Ein weiterer Vektor, auf dem die Machtpotenziale gen Osten und Süden wandern, ist die technologische Inno­vation. Westlichen Unternehmen und staatlichen Organisa­tionen fällt es immer schwerer, die globale technologische Führungsrolle zu verteidigen. Durch teils von sprudelnden staatlichen Fonds gestützte Innovations­ und Bildungs­offensiven in China, Südkorea und anderen asiatischen Ländern sowie strategische Unternehmensübernahmen und Beteiligungen im Westen werden diese Länder bereits in wenigen Jahren nicht mehr als verlängerte Werkbank Europas und der USA zur Verfügung stehen.

Um auf diese Herausforderungen eine langfristig und strategisch angemessene Antwort zu finden, ist in Europa und den USA ein neues Verständnis von Globalisierung erforderlich. Denn nach wie vor sind der Export, der Roh­stoffeinkauf und die Verlagerung von wenig wertschöpfen­den Teilen der Supply Chain die dominierenden Kanäle, über die wir die Welt erschließen. Die großen Zukunfts­märkte verlangen einen anderen Umgang. Sie erfordern konsequente Lokalisierung, die Verlagerung von Intelligenz und Entscheidungsmacht und den Blick auf die Innovations­potenziale dieser Regionen. Und nicht zuletzt gilt es durch intensive Zusammenarbeit und starke Präsenz vor Ort, die Versorgungssicherheit der an Rohstoffen armen europäi­schen Volkswirtschaften zu gewährleisten.

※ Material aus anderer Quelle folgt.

(** What is known at the end includes that the world moved on. *)
Lemma wsafe_strong {A} (p : wprog A) h w (Q Q' : A -> history -> world -> Prop) :
  (∀ a h' w', h `suffix_of` h' -> later w w' -> Q a h' w' -> Q' a h' w') -> wsafe p h w Q -> wsafe p h w Q'.
Proof.
  revert h w. induction p as [a|B o k IH|B e k IH|B q k IH]; intros h w HQ Hs h' w' Hh Hl; specialize (Hs h' w' Hh Hl).
  - by apply HQ.
  - destruct Hs as [HΦ Hs]. split; [done|]. intros b Hb. apply IH; [|by apply Hs].
    intros a h2 w2 Hh2 Hl2. apply HQ; [|by etrans]. etrans; [exact Hh|]. etrans; [by apply suffix_cons_r|exact Hh2].
  - cbn in Hs |- *. eapply wp_mono; [done| |by apply wp_later]. intros b w2 [Hs2 Hl2]. apply IH; [|done].
    intros a h3 w3 Hh3 Hl3. apply HQ; [by etrans|]. etrans; [exact Hl|]. by etrans.
  - destruct Hs as [HΦ Hs]. split; [done|]. intros b. apply IH; [|by apply Hs].
    intros a h2 w2 Hh2 Hl2. apply HQ; [|by etrans]. etrans; [exact Hh|]. etrans; [by apply suffix_cons_r|exact Hh2].
Qed.
Lemma wsafe_mono {A} (p : wprog A) h w (Q Q' : A -> history -> world -> Prop) :
  (∀ a h' w', Q a h' w' -> Q' a h' w') -> wsafe p h w Q -> wsafe p h w Q'.
Proof. intros HQ. apply wsafe_strong. auto. Qed.

Lemma wsafe_ret {A} (a : A) h w Q : (∀ h' w', h `suffix_of` h' -> later w w' -> Q a h' w') -> wsafe (WRet a) h w Q.
Proof. done. Qed.

Lemma wsafe_bind {A B} (p : wprog A) (g : A -> wprog B) h w Q :
  wsafe p h w (fun a h' w' => wsafe (g a) h' w' Q) -> wsafe (wbind p g) h w Q.
Proof.
  revert h w. induction p as [a|C o k IH|C e k IH|C q k IH]; intros h w Hs; cbn [wbind].
  - assert (wsafe (g a) h w Q) as Hg by by apply Hs. done.
  - intros h' w' Hh Hl. destruct (Hs h' w' Hh Hl) as [HΦ Hk]. split; [done|]. intros b Hb. by apply IH, Hk.
  - intros h' w' Hh Hl. eapply wp_mono; [done| |exact (Hs h' w' Hh Hl)]. intros b w2 Hk. by apply IH.
  - intros h' w' Hh Hl. destruct (Hs h' w' Hh Hl) as [HΦ Hk]. split; [done|]. intros b. by apply IH, Hk.
Qed.

(** What holds at the end holds from then on. *)
Definition from_now (Q : history -> world -> Prop) (h : history) (w : world) : Prop :=
  ∀ h' w', h `suffix_of` h' -> later w w' -> Q h' w'.
Lemma wsafe_from_now {A} (p : wprog A) h w Q : wsafe p h w Q -> wsafe p h w (fun a => from_now (Q a)).
Proof.
  revert h w. induction p as [a|C o k IH|C e k IH|C q k IH]; intros h w Hs h' w' Hh Hl.
  - intros h2 w2 Hh2 Hl2. apply Hs; by etrans.
  - destruct (Hs h' w' Hh Hl) as [HΦ Hk]. split; [done|]. intros b Hb. by apply IH, Hk.
  - eapply wp_mono; [done| |exact (Hs h' w' Hh Hl)]. intros b w2 Hk. by apply IH.
  - destruct (Hs h' w' Hh Hl) as [HΦ Hk]. split; [done|]. intros b. by apply IH, Hk.
Qed.

(** ** Programs side by side *)

Definition step_left {A B} (p : wprog A) (q : wprog B) : wprog (A * B) :=
  match p with
  | WRet a => wbind q (fun b => WRet (a, b))
  | WStore o k => WStore o (fun x => interleave (k x) q)
  | WJournal e k => WJournal e (fun x => interleave (k x) q)
  | WCall c k => WCall c (fun x => interleave (k x) q)
  end.
Definition step_right {A B} (p : wprog A) (q : wprog B) : wprog (A * B) :=
  match q with
  | WRet b => wbind p (fun a => WRet (a, b))
  | WStore o k => WStore o (fun x => interleave p (k x))
  | WJournal e k => WJournal e (fun x => interleave p (k x))
  | WCall c k => WCall c (fun x => interleave p (k x))
  end.
Lemma interleave_unfold {A B} (p : wprog A) (q : wprog B) :
  interleave p q = WCall Scheduled (fun choice => if Nat.eqb choice 0 then step_left p q else step_right p q).
Proof. by destruct p, q. Qed.

Definition both {A B} (P : A -> history -> world -> Prop) (Q : B -> history -> world -> Prop)
    (ab : A * B) (h : history) (w : world) : Prop := P ab.1 h w /\ Q ab.2 h w.

(** The first call of one side: what follows it has to be composed with the other
    side, of which [X] keeps holding. *)
Section First.
Context {A R C : Type} (k : C -> wprog A) (f : C -> wprog R) (X : history -> world -> Prop).
Context (P : A -> history -> world -> Prop) (S : R -> history -> world -> Prop).
Context (stays : ∀ h w, X h w -> from_now X h w).
Context (composes : ∀ c h w, wsafe (k c) h w P -> X h w -> wsafe (f c) h w S).

Lemma wsafe_first_store (o : store_op C) h w : wsafe (WStore o k) h w P -> X h w -> wsafe (WStore o f) h w S.
Proof.
  intros Hp Hx h' w' Hh Hl. destruct (Hp h' w' Hh Hl) as [HΦ Hk]. split; [done|]. intros b Hb.
  apply composes; [by apply Hk|]. by apply (stays h w Hx); [apply suffix_cons_r|].
Qed.
Lemma wsafe_first_call (c : outside C) h w : wsafe (WCall c k) h w P -> X h w -> wsafe (WCall c f) h w S.
Proof.
  intros Hp Hx h' w' Hh Hl. destruct (Hp h' w' Hh Hl) as [HΦ Hk]. split; [done|]. intros b.
  apply composes; [by apply Hk|]. by apply (stays h w Hx); [apply suffix_cons_r|].
Qed.
Lemma wsafe_first_journal (e : eprog C) h w : wsafe (WJournal e k) h w P -> X h w -> wsafe (WJournal e f) h w S.
Proof.
  intros Hp Hx h' w' Hh Hl. eapply wp_mono; [done| |apply wp_later, (Hp h' w' Hh Hl)]. intros b w2 [Hk Hl2].
  apply composes; [done|]. apply (stays h w Hx); [done|]. by etrans.
Qed.
End First.

(** One side is done. *)
Lemma wsafe_rest {A B} (a : A) (q : wprog B) h w P Q :
  wsafe (WRet a) h w P -> wsafe q h w Q -> wsafe (wbind q (fun b => WRet (a, b))) h w (both P Q).
Proof.
  intros Hp Hq. apply wsafe_bind. eapply wsafe_strong; [|by apply wsafe_from_now].
  intros b h' w' Hh Hl Hb h2 w2 Hh2 Hl2. split; [apply Hp; by etrans|by apply Hb].
Qed.
Lemma wsafe_rest' {A B} (p : wprog A) (b : B) h w P Q :
  wsafe p h w P -> wsafe (WRet b) h w Q -> wsafe (wbind p (fun a => WRet (a, b))) h w (both P Q).
Proof.
  intros Hp Hq. apply wsafe_bind. eapply wsafe_strong; [|by apply wsafe_from_now].
  intros a h' w' Hh Hl Ha h2 w2 Hh2 Hl2. split; [by apply Ha|apply Hq; by etrans].
Qed.

Lemma wsafe_stays {A} (p : wprog A) Q h w : wsafe p h w Q -> from_now (fun h w => wsafe p h w Q) h w.
Proof. intros Hp h' w' Hh Hl. by eapply wsafe_later. Qed.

Die damit einhergehende engere Vernetzung und Integra­tion globaler Wertschöpfungsketten erfordert nicht nur strategisches Geschick, prozessuales Know­how und kulturelle Expertise. Vielmehr müssen auch die etablierten Strategien und Instrumente im Finanz­ und Risikomanage­ment tiefgreifend überdacht werden. Aus dieser Perspek­tive betrachtet gewinnt Sourcing Governance eine Bedeu­tung, die weit über das wirtschaftliche Geschick einzelner Unternehmen und selbst Branchen hinausreicht. Sie wird damit zu einem der Pfeiler für die Welt, in der wir 2030 leben werden.